Rings of rings of molecules: how they stretch and twist, and what they can be used for

L. Tubiana, F. Ferrari, E. Orlandini “Circular polycatenanes: Supramolecular structures with topologically tunable properties“, Phys. Rev. Lett (2022).
Press-release: Italian / English

The polymers that make up our bodies, such as proteins and DNA, are molecules made up by small repeating units, held together by chemical bonds. Recently, chemistry research has developed techniques that make it possible to assemble supramolecular compounds held together not by chemical bonds, but by mechanical bonds, like the rings of a chain. Among these are, for example, polycatenanes, compounds whose chemical and physical properties exceed those of polymers. Polycatenanes had already attracted some attention in 2016, when Jean-Pierre Sauvage, Sir J. Fraser Stoddart and Bernard L. Feringa were awarded the Nobel Prize for Chemistry for their studies on molecular machines. The scientific interest for the subject is growing, but so far scientists focused only on linear polycatenanes and almost no one had yet thought of closing the chains into rings of rings and observe their behaviour.

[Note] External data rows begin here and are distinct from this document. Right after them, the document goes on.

(** * pmc_02_model2b: bulk thermodynamic-equilibrium ice properties

    Shallow embedding of [src/Test Files/pmc_02_model2b.py], a Python
    transliteration of the IDL routine [pmc_0d_model2b].

    Modelling conventions.
    - float64 values are idealised as real numbers ([R]); [numpy.exp],
      [numpy.log], [numpy.log10] and [**] are the real functions [exp], [ln],
      [ln x / ln 10] and [Rpower].  The literals written [(1.0e6.0)],
      [(1.0e2.0)] and [(1.0e-6.0)] in the source are read as [1e6], [1e2] and
      [1e-6].  Division is the total division of [R]; [inf] and [nan] are
      not modelled, so the model of a level speaks for the code only where
      [p[i] <> 0], and the statements on the values a level stores carry
      that hypothesis.
    - [numpy.zeroes] is read as written: numpy has no such attribute (the
      function is [numpy.zeros]), so the allocation of lines 71-77 raises
      [AttributeError] and the routine stops there ([allocate],
      [pmc_0d_model2b]).  The loop over altitude and the layer summary are
      modelled as stages of their own, over a store given as input
      ([level_loop], [after_allocation]); [init_store nz], the arrays those
      lines are written to allocate, is such an input and not a value the
      routine ever builds.
    - expressions are read with Python's grammar: [|] and [&] bind tighter
      than comparisons, and comparisons chain ([a < b > c] is
      [a < b and b > c], with [b] evaluated once).
    - numpy defines [&] on booleans and integers only; on a float64 operand
      it raises [TypeError].
    - names are case sensitive: [Zmax] and [zmax] are two variables.
    - the output arrays are mutated in place, so the level loop is a state
      and exception monad over the store of the seven arrays.
    - [constdz], the keyword of the IDL signature, is an optional input. *)

From Stdlib Require Import Reals Lra ZArith List Lia.
From stdpp Require Import base list.

Open Scope R_scope.

(** ** Exceptions and results *)

Inductive pyerr : Type :=
| TypeError | IndexError | NameError | ValueError | AttributeError | SystemExit.

Inductive result (A : Type) : Type :=
| Ok (a : A)
| Raise (e : pyerr).
Arguments Ok {A} a.
Arguments Raise {A} e.

Definition rbind {A B} (r : result A) (f : A -> result B) : result B :=
  match r with
  | Ok a => f a
  | Raise e => Raise e
  end.

#[global] Instance result_ret : MRet result := fun A a => Ok a.
#[global] Instance result_bind : MBind result := fun A B f r => rbind r f.

(** ** Values met by the bitwise operators *)

Inductive pyval : Type :=
| VInt (n : Z)
| VFloat (x : R)
| VArr (a : list R).

(** [a & b]: defined for two integers, [TypeError] as soon as one operand is
    a float or a float array. *)
Definition py_and (a b : pyval) : result pyval :=
  match a, b with
  | VInt x, VInt y => Ok (VInt (Z.land x y))
  | _, _ => Raise TypeError
  end.

(** A scalar read as a number; an array has no single value. *)
Definition py_num (v : pyval) : result R :=
  match v with
  | VInt n => Ok (IZR n)
  | VFloat x => Ok x
  | VArr _ => Raise ValueError
  end.

(** ** Comparisons on reals as booleans *)

Definition Rltb (x y : R) : bool := if Rlt_dec x y then true else false.
Definition Rleb (x y : R) : bool := if Rle_dec x y then true else false.
Definition Rgtb (x y : R) : bool := Rltb y x.
Definition Rgeb (x y : R) : bool := Rleb y x.
Definition Reqb (x y : R) : bool := if Req_dec_T x y then true else false.

(** ** Arrays *)

(** [a[i]] for a natural index. *)
Definition index (a : list R) (i : nat) : result R :=
  match a !! i with
  | Some x => Ok x
  | None => Raise IndexError
  end.

(** [a[i]] for a signed index: a negative index counts from the end. *)
Definition py_index (a : list R) (i : Z) : result R :=
  let n := Z.of_nat (length a) in
  if (0 <=? i)%Z then index a (Z.to_nat i)
  else if (- n <=? i)%Z then index a (Z.to_nat (n + i))
  else Raise IndexError.

(** [mask.nonzero()[0]]: the positions that hold [True], in order. *)
Fixpoint nonzero_from (i : nat) (mask : list bool) : list nat :=
  match mask with
  | [] => []
  | b :: r => if b then i :: nonzero_from (S i) r else nonzero_from (S i) r
  end.

Definition nonzero (mask : list bool) : list nat := nonzero_from 0 mask.

(** [a[k]] for an index array [k]. *)
Fixpoint take_idx (a : list R) (k : list nat) : result (list R) :=
  match k with
  | [] => Ok []
  | i :: r =>
      x ← index a i;
      xs ← take_idx a r;
      Ok (x :: xs)
  end.

(** [min(a)] and [max(a)]; an empty argument raises [ValueError]. *)
Definition py_min (a : list R) : result R :=
  match a with
  | [] => Raise ValueError
  | x :: r => Ok (fold_left Rmin r x)
  end.

Definition py_max (a : list R) : result R :=
  match a with
  | [] => Raise ValueError
  | x :: r => Ok (fold_left Rmax r x)
  end.

(** ** Constants *)

Definition Mww : R := 18.0.
Definition di : R := 0.93.
Definition R_gas : R := 8.314.
Definition Sti : R := 0.12.

(** ** Housekeeping: the selector check

    [if (vpop < 1 | vpop > 3)] is the chain [vpop < (1 | vpop) > 3]. *)
Definition vpop_rejected (vpop : Z) : bool :=
  let m := Z.lor 1 vpop in
  (vpop <? m)%Z && (m >? 3)%Z.

(** ** Saturation vapor pressure over ice

    The three guarded assignments [if (vpop == n): ... = f_n(T)], written
    once for the table ([px]) and once per level ([p_ice[i]]); [None] when no
    guard holds and nothing is assigned. *)
Definition log10 (x : R) : R := ln x / ln 10.

Definition sat_pressure (vpop : Z) : option (R -> R) :=
  if (vpop =? 1)%Z then
    Some (fun T => 0.01 * exp (9.550426 - 5723.265 / T + 3.53068 * ln T - 0.00728332 * T))
  else if (vpop =? 2)%Z then
    Some (fun T => 0.01 * Rpower 10 (14.88 - 3059.0 / T))
  else if (vpop =? 3)%Z then
    Some (fun T => 0.01 * exp (28.868 - 6132.935 / T))
  else None.

(** [tx = numpy.arange(300) * 3. + 50.] *)
Definition tx : list R := (fun k : nat => INR k * 3 + 50) <$> seq 0 300.

(** [px], bound only when one of the three guards holds. *)
Definition px (vpop : Z) : option (list R) :=
  match sat_pressure vpop with
  | Some f => Some (f <$> tx)
  | None => None
  end.

(** ** Inputs and the store of output arrays *)

Record profile : Type := Profile {
  z : list R;
  t : list R;
  p : list R;
  h2o : list R
}.

Record store : Type := Store {
  t_ice : list R;
  p_ice : list R;
  s_ice : list R;
  v_ice : list R;
  m_ice : list R;
  h2o_sat : list R;
  h2o_ice : list R
}.

(** The store lines 71-77 are written to allocate: six arrays of [nz] zeros
    and [h2o_sat] filled with 999, that is what they yield with
    [numpy.zeros] in place of [numpy.zeroes].  The routine never builds it
    (see [allocate]); it is an input store for the stages that follow. *)
Definition init_store (nz : nat) : store :=
  {| t_ice := replicate nz 0;
     p_ice := replicate nz 0;
     s_ice := replicate nz 0;
     v_ice := replicate nz 0;
     m_ice := replicate nz 0;
     h2o_sat := replicate nz 999;
     h2o_ice := replicate nz 0 |}.

Definition set_t_ice (i : nat) (x : R) (s : store) : store :=
  Store (<[i := x]> (t_ice s)) (p_ice s) (s_ice s) (v_ice s) (m_ice s) (h2o_sat s) (h2o_ice s).
Definition set_p_ice (i : nat) (x : R) (s : store) : store :=
  Store (t_ice s) (<[i := x]> (p_ice s)) (s_ice s) (v_ice s) (m_ice s) (h2o_sat s) (h2o_ice s).
Definition set_s_ice (i : nat) (x : R) (s : store) : store :=
  Store (t_ice s) (p_ice s) (<[i := x]> (s_ice s)) (v_ice s) (m_ice s) (h2o_sat s) (h2o_ice s).
Definition set_v_ice (i : nat) (x : R) (s : store) : store :=
  Store (t_ice s) (p_ice s) (s_ice s) (<[i := x]> (v_ice s)) (m_ice s) (h2o_sat s) (h2o_ice s).
Definition set_m_ice (i : nat) (x : R) (s : store) : store :=
  Store (t_ice s) (p_ice s) (s_ice s) (v_ice s) (<[i := x]> (m_ice s)) (h2o_sat s) (h2o_ice s).
Definition set_h2o_sat (i : nat) (x : R) (s : store) : store :=
  Store (t_ice s) (p_ice s) (s_ice s) (v_ice s) (m_ice s) (<[i := x]> (h2o_sat s)) (h2o_ice s).
Definition set_h2o_ice (i : nat) (x : R) (s : store) : store :=
  Store (t_ice s) (p_ice s) (s_ice s) (v_ice s) (m_ice s) (h2o_sat s) (<[i := x]> (h2o_ice s)).

(** ** The state and exception monad of the level loop

    A raised exception leaves the store as it was mutated so far. *)
Definition M (A : Type) : Type := store -> store * result A.

Definition m_ret {A} (a : A) : M A := fun s => (s, Ok a).
Definition m_bind {A B} (m : M A) (f : A -> M B) : M B :=
  fun s => match m s with
           | (s', Ok a) => f a s'
           | (s', Raise e) => (s', Raise e)
           end.
Definition lift {A} (r : result A) : M A := fun s => (s, r).
Definition write (f : store -> store) : M unit := fun s => (f s, Ok tt).
Definition read (a : store -> list R) (i : nat) : M R := fun s => (s, index (a s) i).

#[global] Instance M_ret : MRet M := @m_ret.
#[global] Instance M_bind : MBind M := fun A B f m => m_bind m f.

(** ** Frost point: bracket search and interpolation *)

(** [k = (px < p_h2o).nonzero()[0]; if len(k) > 0: (px[k[n-1]], tx[k[n-1]])];
    the initial [p1 = 0], [t1 = 0] are Python integers. *)
Definition bracket_below (pxs txs : list R) (p_h2o : R) : result (pyval * pyval) :=
  let k := nonzero ((fun x => Rltb x p_h2o) <$> pxs) in
  match last k with
  | Some j =>
      p1 ← index pxs j;
      t1 ← index txs j;
      Ok (VFloat p1, VFloat t1)
  | None => Ok (VInt 0, VInt 0)
  end.

(** [k = (px >= p_h2o).nonzero()[0]; if len(k) > 0: (px[k[0]], tx[k[0]])]. *)
Definition bracket_above (pxs txs : list R) (p_h2o : R) : result (pyval * pyval) :=
  let k := nonzero ((fun x => Rgeb x p_h2o) <$> pxs) in
  match head k with
  | Some j =>
      p2 ← index pxs j;
      t2 ← index txs j;
      Ok (VFloat p2, VFloat t2)
  | None => Ok (VInt 0, VInt 0)
  end.
(** X25: whatever the database answers, [get_nasdaq_tickers] returns at
    least 40 tickers; when the query returns fewer than 100 the result has
    no duplicate and holds exactly the query's tickers and the 40 manual
    ones. *)
Theorem nasdaq_tickers_floor (query : option (list string)) :
  (40 <= length (Download.get_nasdaq_tickers list_set query))%nat /\
  (forall tickers, query = Some tickers -> (length tickers < 100)%nat ->
     NoDup (Download.get_nasdaq_tickers list_set query) /\
     forall t, In t (Download.get_nasdaq_tickers list_set query)
               <-> In t tickers \/ In t Download.manual_nasdaq).
Proof.
  split.
  - destruct query as [tickers|]; cbn [Download.get_nasdaq_tickers].
    + destruct (Nat.ltb_spec (length tickers) 100) as [Hlt|Hge]; [|lia].
      change 40%nat with (length Download.manual_nasdaq).
      apply NoDup_incl_length; [apply manual_nasdaq_distinct|].
      intros t Ht. apply (proj2 (list_set_ok _)), in_or_app. now right.
    + cbn. lia.
  - intros tickers -> Hlt. cbn [Download.get_nasdaq_tickers].
    destruct (Nat.ltb_spec (length tickers) 100) as [_|Hge]; [|lia].
    split; [apply (proj1 (list_set_ok _))|].
    intro t. rewrite (proj2 (list_set_ok _)). apply in_app_iff.
Qed.

(** X26: the universe to download has no duplicate, holds every S&P 500
    and NASDAQ ticker obtained and all 90 ETFs, hence at least 90 tickers,
    whatever the two queries return. *)
Theorem download_universe (sp500_query nasdaq_query : option (list string)) :
  let universe :=
    Download.all_tickers list_set
      (Download.get_sp500_tickers sp500_query)
      (Download.get_nasdaq_tickers list_set nasdaq_query)
      Download.top_etfs in
  NoDup universe /\
  incl (Download.get_sp500_tickers sp500_query) universe /\
  incl (Download.get_nasdaq_tickers list_set nasdaq_query) universe /\
  incl Download.top_etfs universe /\
  (90 <= length universe)%nat.
Proof.
  cbv zeta. unfold Download.all_tickers.
  set (sp := Download.get_sp500_tickers sp500_query).
  set (nq := Download.get_nasdaq_tickers list_set nasdaq_query).
  destruct (list_set_ok (sp ++ nq ++ Download.top_etfs)) as [Hnd Hin].
  assert (Hetf : incl Download.top_etfs (list_set (sp ++ nq ++ Download.top_etfs))).
  { intros t Ht. apply Hin, in_or_app. right. apply in_or_app. now right. }
  split; [exact Hnd|]. split; [|split; [|split; [exact Hetf|]]].
  - intros t Ht. apply Hin, in_or_app. now left.
  - intros t Ht. apply Hin, in_or_app. right. apply in_or_app. now left.
  - change 90%nat with (length Download.top_etfs).
    apply NoDup_incl_length; [apply top_etfs_distinct | exact Hetf].
Qed.

End SetOrder.
(** * Double Big Harvard processor simulator: the pipeline engine

    A shallow embedding of [processor.h], [pipeline.c] and the data-store
    accessors of [memory.c].  The C code mutates one [Processor] struct
    through a pointer; here every function takes the struct and returns the
    updated one.  Fixed-width integers are [Z] with the conversions of C
    written out ([to_uint8], [to_uint16], [to_int8], [to_int16]); the arrays
    are lists read with [!!] and written with [<[ _ := _ ]>]. *)

From stdpp Require Import base list numbers list_numbers.

Open Scope Z_scope.

(** ** Integer conversions of C *)

Definition to_uint8 (x : Z) : Z := x mod 256.
Definition to_uint16 (x : Z) : Z := x mod 65536.
Definition to_int8 (x : Z) : Z :=
  let y := x mod 256 in if y <? 128 then y else y - 256.
Definition to_int16 (x : Z) : Z :=
  let y := x mod 65536 in if y <? 32768 then y else y - 65536.

(** ** processor.h *)

Definition FLAG_C : Z := 0x08.
Definition FLAG_V : Z := 0x04.
Definition FLAG_N : Z := 0x02.
Definition FLAG_S : Z := 0x01.
Definition FLAG_Z : Z := 0x10.

Record IF_ID_Reg := mkIF_ID {
  IF_ID_instr : Z;
  IF_ID_pc : Z;
  IF_ID_valid : bool
}.

Record ID_EX_Reg := mkID_EX {
  ID_EX_instr : Z;
  ID_EX_pc : Z;
  ID_EX_opcode : Z;
  ID_EX_rs : Z;
  ID_EX_rt : Z;
  ID_EX_imm : Z;
  ID_EX_valueRS : Z;
  ID_EX_valueRT : Z;
  ID_EX_valid : bool
}.

Record Processor := mkProcessor {
  Register : list Z;
  SREG : Z;
  PC : Z;
  instr_mem : list Z;
  data_mem : list Z;
  IF_ID : IF_ID_Reg;
  ID_EX : ID_EX_Reg;
  EX_instr : Z;
  EX_pc : Z;
  EX_valid : bool
}.

(** Field assignments [p->f = v]. *)

Definition set_Register (v : list Z) (p : Processor) : Processor :=
  mkProcessor v (SREG p) (PC p) (instr_mem p) (data_mem p) (IF_ID p) (ID_EX p)
    (EX_instr p) (EX_pc p) (EX_valid p).
Definition set_SREG (v : Z) (p : Processor) : Processor :=
  mkProcessor (Register p) v (PC p) (instr_mem p) (data_mem p) (IF_ID p) (ID_EX p)
    (EX_instr p) (EX_pc p) (EX_valid p).
Definition set_PC (v : Z) (p : Processor) : Processor :=
  mkProcessor (Register p) (SREG p) v (instr_mem p) (data_mem p) (IF_ID p) (ID_EX p)
    (EX_instr p) (EX_pc p) (EX_valid p).
Definition set_instr_mem (v : list Z) (p : Processor) : Processor :=
  mkProcessor (Register p) (SREG p) (PC p) v (data_mem p) (IF_ID p) (ID_EX p)
    (EX_instr p) (EX_pc p) (EX_valid p).
Definition set_data_mem (v : list Z) (p : Processor) : Processor :=
  mkProcessor (Register p) (SREG p) (PC p) (instr_mem p) v (IF_ID p) (ID_EX p)
    (EX_instr p) (EX_pc p) (EX_valid p).
Definition set_IF_ID (v : IF_ID_Reg) (p : Processor) : Processor :=
  mkProcessor (Register p) (SREG p) (PC p) (instr_mem p) (data_mem p) v (ID_EX p)
    (EX_instr p) (EX_pc p) (EX_valid p).
Definition set_ID_EX (v : ID_EX_Reg) (p : Processor) : Processor :=
  mkProcessor (Register p) (SREG p) (PC p) (instr_mem p) (data_mem p) (IF_ID p) v
    (EX_instr p) (EX_pc p) (EX_valid p).
Definition set_EX (i pc : Z) (v : bool) (p : Processor) : Processor :=
  mkProcessor (Register p) (SREG p) (PC p) (instr_mem p) (data_mem p) (IF_ID p)
    (ID_EX p) i pc v.

(** [p->IF_ID.valid = b] and [p->ID_EX.valid = b]. *)
Definition set_IF_ID_valid (b : bool) (p : Processor) : Processor :=
  set_IF_ID (mkIF_ID (IF_ID_instr (IF_ID p)) (IF_ID_pc (IF_ID p)) b) p.
Definition set_ID_EX_valid (b : bool) (p : Processor) : Processor :=
  let E := ID_EX p in
  set_ID_EX (mkID_EX (ID_EX_instr E) (ID_EX_pc E) (ID_EX_opcode E) (ID_EX_rs E)
               (ID_EX_rt E) (ID_EX_imm E) (ID_EX_valueRS E) (ID_EX_valueRT E) b) p.

(** Array reads [a[i]] and writes [a[i] = v].  The indices of the source
    are unsigned, and every index the simulator uses on a state it can
    reach is inside the array (see [wf] and [latch_ok_ranges] below);
    beyond the end, where C leaves the access undefined, the model reads 0
    and a write changes nothing. *)
Definition rd (a : list Z) (i : Z) : Z := default 0 (a !! Z.to_nat i).
Definition wr (a : list Z) (i v : Z) : list Z := <[Z.to_nat i := v]> a.

(** ** memory.c: the data store *)

Definition mem_read_data (p : Processor) (addr : Z) : Z :=
  if 2048 <=? addr then 0 else rd (data_mem p) addr.

Definition mem_write_data (p : Processor) (addr data : Z) : Processor :=
  if 2048 <=? addr then p else set_data_mem (wr (data_mem p) addr data) p.

(** ** pipeline.c *)

Definition update_flags (p : Processor) (result val1 val2 op : Z) : Processor :=
  let sreg := 0 in
  let sreg := if result =? 0 then Z.lor sreg FLAG_Z else sreg in
  let sreg := if Z.land result 0x80 =? 0 then sreg else Z.lor sreg FLAG_N in
  let sreg :=
    if (op =? 0) || (op =? 1) then
      let temp :=
        if op =? 0 then to_uint16 (val1 + val2)
        else to_uint16 (to_int8 val1 - to_int8 val2) in
      let sreg := if Z.land temp 0x100 =? 0 then sreg else Z.lor sreg FLAG_C in
      let ovf :=
        to_uint8 (Z.shiftr (Z.land (Z.lxor val1 result) (Z.lxor val2 result)) 7) in
      let sreg := if ovf =? 0 then sreg else Z.lor sreg FLAG_V in
      if Z.lxor (Z.shiftr (Z.land sreg FLAG_N) 1) (Z.land sreg FLAG_V) =? 0
      then sreg else Z.lor sreg FLAG_S
    else sreg in
  set_SREG sreg p.

Definition fetch (p : Processor) : Processor :=
  if PC p <? 1024 then
    let instruction := rd (instr_mem p) (PC p) in
    if instruction =? 0 then set_PC 1024 p
    else
      let p := set_IF_ID (mkIF_ID instruction (PC p) true) p in
      set_PC (to_uint16 (PC p + 1)) p
  else p.

Definition imm_class (opcode : Z) : bool :=
  (opcode =? 3) || (opcode =? 4) || (opcode =? 5) || (opcode =? 10)
  || (opcode =? 11) || (opcode =? 8) || (opcode =? 9).

Definition decode (p : Processor) : Processor :=
  if negb (IF_ID_valid (IF_ID p)) then p
  else
    let instruction := IF_ID_instr (IF_ID p) in
    let E_pc := IF_ID_pc (IF_ID p) in
    let E_opcode := to_uint8 (Z.land (Z.shiftr instruction 12) 0x0F) in
    let E_rs := to_uint8 (Z.land (Z.shiftr instruction 6) 0x3F) in
    let low := to_int16 (to_int8 (Z.land instruction 0x3F)) in
    let E_imm := if imm_class E_opcode then low else 0 in
    let E_rt := if imm_class E_opcode then 0 else to_uint8 low in
    let E_valueRS := rd (Register p) E_rs in
    let E_valueRT := rd (Register p) E_rt in
    let p := set_ID_EX (mkID_EX instruction E_pc E_opcode E_rs E_rt E_imm
                          E_valueRS E_valueRT true) p in
    set_IF_ID_valid false p.

(** What the [switch] of [execute] leaves behind: either the function has
    returned from inside a case, or control reaches the code after the
    switch with [result] and [flag] set.

    The two shifts are the mathematical ones, cut to eight bits: C leaves
    [val1 << val2] undefined once [val2] reaches the width of [int], and
    the right shift of a negative [int8_t] is the arithmetic one on the
    usual compilers.  No property below depends on the value of a shift. *)
Inductive switch_exit :=
| Returned (p : Processor)
| Broke (p : Processor) (result : Z) (flag : bool).

Definition execute_switch (p : Processor) : switch_exit :=
  let opcode := ID_EX_opcode (ID_EX p) in
  let rs := ID_EX_rs (ID_EX p) in
  let rt := ID_EX_rt (ID_EX p) in
  let immediate := to_int8 (ID_EX_imm (ID_EX p)) in
  let val1 := ID_EX_valueRS (ID_EX p) in
  let val2 :=
    if (opcode <=? 2) || (opcode =? 6) || (opcode =? 7)
    then ID_EX_valueRT (ID_EX p) else to_uint8 immediate in
  match opcode with
  | 0 => Broke p (to_uint8 (val1 + val2)) false
  | 1 => Broke p (to_uint8 (val1 - val2)) false
  | 2 => Broke p (to_uint8 (val1 * val2)) false
  | 3 => Broke p (to_uint8 immediate) false
  | 5 => Broke p (to_uint8 (Z.land val1 val2)) false
  | 6 => Broke p (to_uint8 (Z.lxor val1 val2)) false
  | 8 => Broke p (to_uint8 (Z.shiftl val1 val2)) false
  | 9 => Broke p (to_uint8 (Z.shiftr (to_int8 val1) val2)) false
  | 10 => Broke p (mem_read_data p (to_uint16 immediate)) false
  | 11 =>
      Broke (mem_write_data p (to_uint16 immediate) (rd (Register p) rs)) 0 true
  | 4 =>
      if rd (Register p) rs =? 0 then
        let p := set_PC (to_uint16 (ID_EX_pc (ID_EX p) + 1 + immediate)) p in
        let p := set_IF_ID_valid false p in
        Returned (set_ID_EX_valid false p)
      else Broke p 0 true
  | 7 =>
      let p :=
        set_PC (to_uint16 (Z.lor (Z.shiftl (to_uint16 (rd (Register p) rs)) 8)
                                 (rd (Register p) rt))) p in
      let p := set_IF_ID_valid false p in
      Returned (set_ID_EX_valid false p)
  | _ => Broke p 0 true
  end.

Definition execute (p : Processor) : Processor :=
  if negb (ID_EX_valid (ID_EX p)) then p
  else
    let opcode := ID_EX_opcode (ID_EX p) in
    let rs := ID_EX_rs (ID_EX p) in
    let immediate := to_int8 (ID_EX_imm (ID_EX p)) in
    let val1 := ID_EX_valueRS (ID_EX p) in
    let val2 :=
      if (opcode <=? 2) || (opcode =? 6) || (opcode =? 7)
      then ID_EX_valueRT (ID_EX p) else to_uint8 immediate in
    match execute_switch p with
    | Returned p => p
    | Broke p result flag =>
        let p :=
          if negb flag then
            let p :=
              if negb (rs =? 0) then set_Register (wr (Register p) rs result) p
              else p in
            update_flags p result val1 val2 opcode
          else p in
        set_ID_EX_valid false p
    end.

Definition process_cycle (p : Processor) : Processor :=
  let p := set_EX (ID_EX_instr (ID_EX p)) (ID_EX_pc (ID_EX p))
             (ID_EX_valid (ID_EX p)) p in
  let p := execute p in
  let p := decode p in
  if PC p <? 1024 then fetch p else p.

(** ** Start-up: processor.c, memory.c and the loop of main.c *)

(** [processor.c] is not among the source files; README.md (Example 1)
    lists the body of [proc_init]: the whole struct is zeroed.  [mem_init]
    then zeroes both stores again. *)
Definition proc_init : Processor :=
  mkProcessor (replicate 64 0) 0 0 (replicate 1024 0) (replicate 2048 0)
    (mkIF_ID 0 0 false) (mkID_EX 0 0 0 0 0 0 0 0 false) 0 0 false.

Definition mem_init (p : Processor) : Processor :=
  set_data_mem (replicate 2048 0) (set_instr_mem (replicate 1024 0) p).

(** The word [mem_load_program] builds from a parsed line: the mnemonic's
    code, the first register and either the second register or the value,
    the last two cut to [uint8_t] first. *)
Definition encode (opcode r1 operand : Z) : Z :=
  to_uint16 (Z.lor (Z.lor (Z.shiftl opcode 12)
                          (Z.shiftl (Z.land (to_uint8 r1) 0x3F) 6))
                   (Z.land (to_uint8 operand) 0x3F)).

(** The loop of [mem_load_program] once a line has been parsed: each line
    is stored at the next address while that address is below 0x0400.
    Reading and parsing the text is left out; a program is the list of
    (code, first register, second register or value) the parser yields. *)
Fixpoint store_program (prog : list (Z * Z * Z)) (addr : Z) (p : Processor)
  : Processor :=
  match prog with
  | [] => p
  | (opcode, r1, operand) :: rest =>
      if addr <? 1024 then
        store_program rest (to_uint16 (addr + 1))
          (set_instr_mem (wr (instr_mem p) addr (encode opcode r1 operand)) p)
      else p
  end.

In this article we studied the consequences of circularising linear polycatenanes such that they topologically trap different amount of twist. Our results show that circular polycatenanes have physical and geometrical properties very similar to those of double stranded DNA rings. In particular, we demonstrate that one version of the Calugareanu-White-Fuller’s theorem on the connection of local and global properties holds for these structures too. In other words, what emerges from our theoretical study is that even in supramolecular structures, as in the physics of DNA, there is a connection between what occurs in a part of the structure and in its whole. The amount of twist of the polycatenanes and the degree of writhe – a measure of how much a curve entangles with itself – are closely connected to each other depending on the way in which the molecular chains are assembled. Something very similar occurs in double–stranded DNA rings where the sum of twist and writhe equals the number of times one strand is wrapped around the other.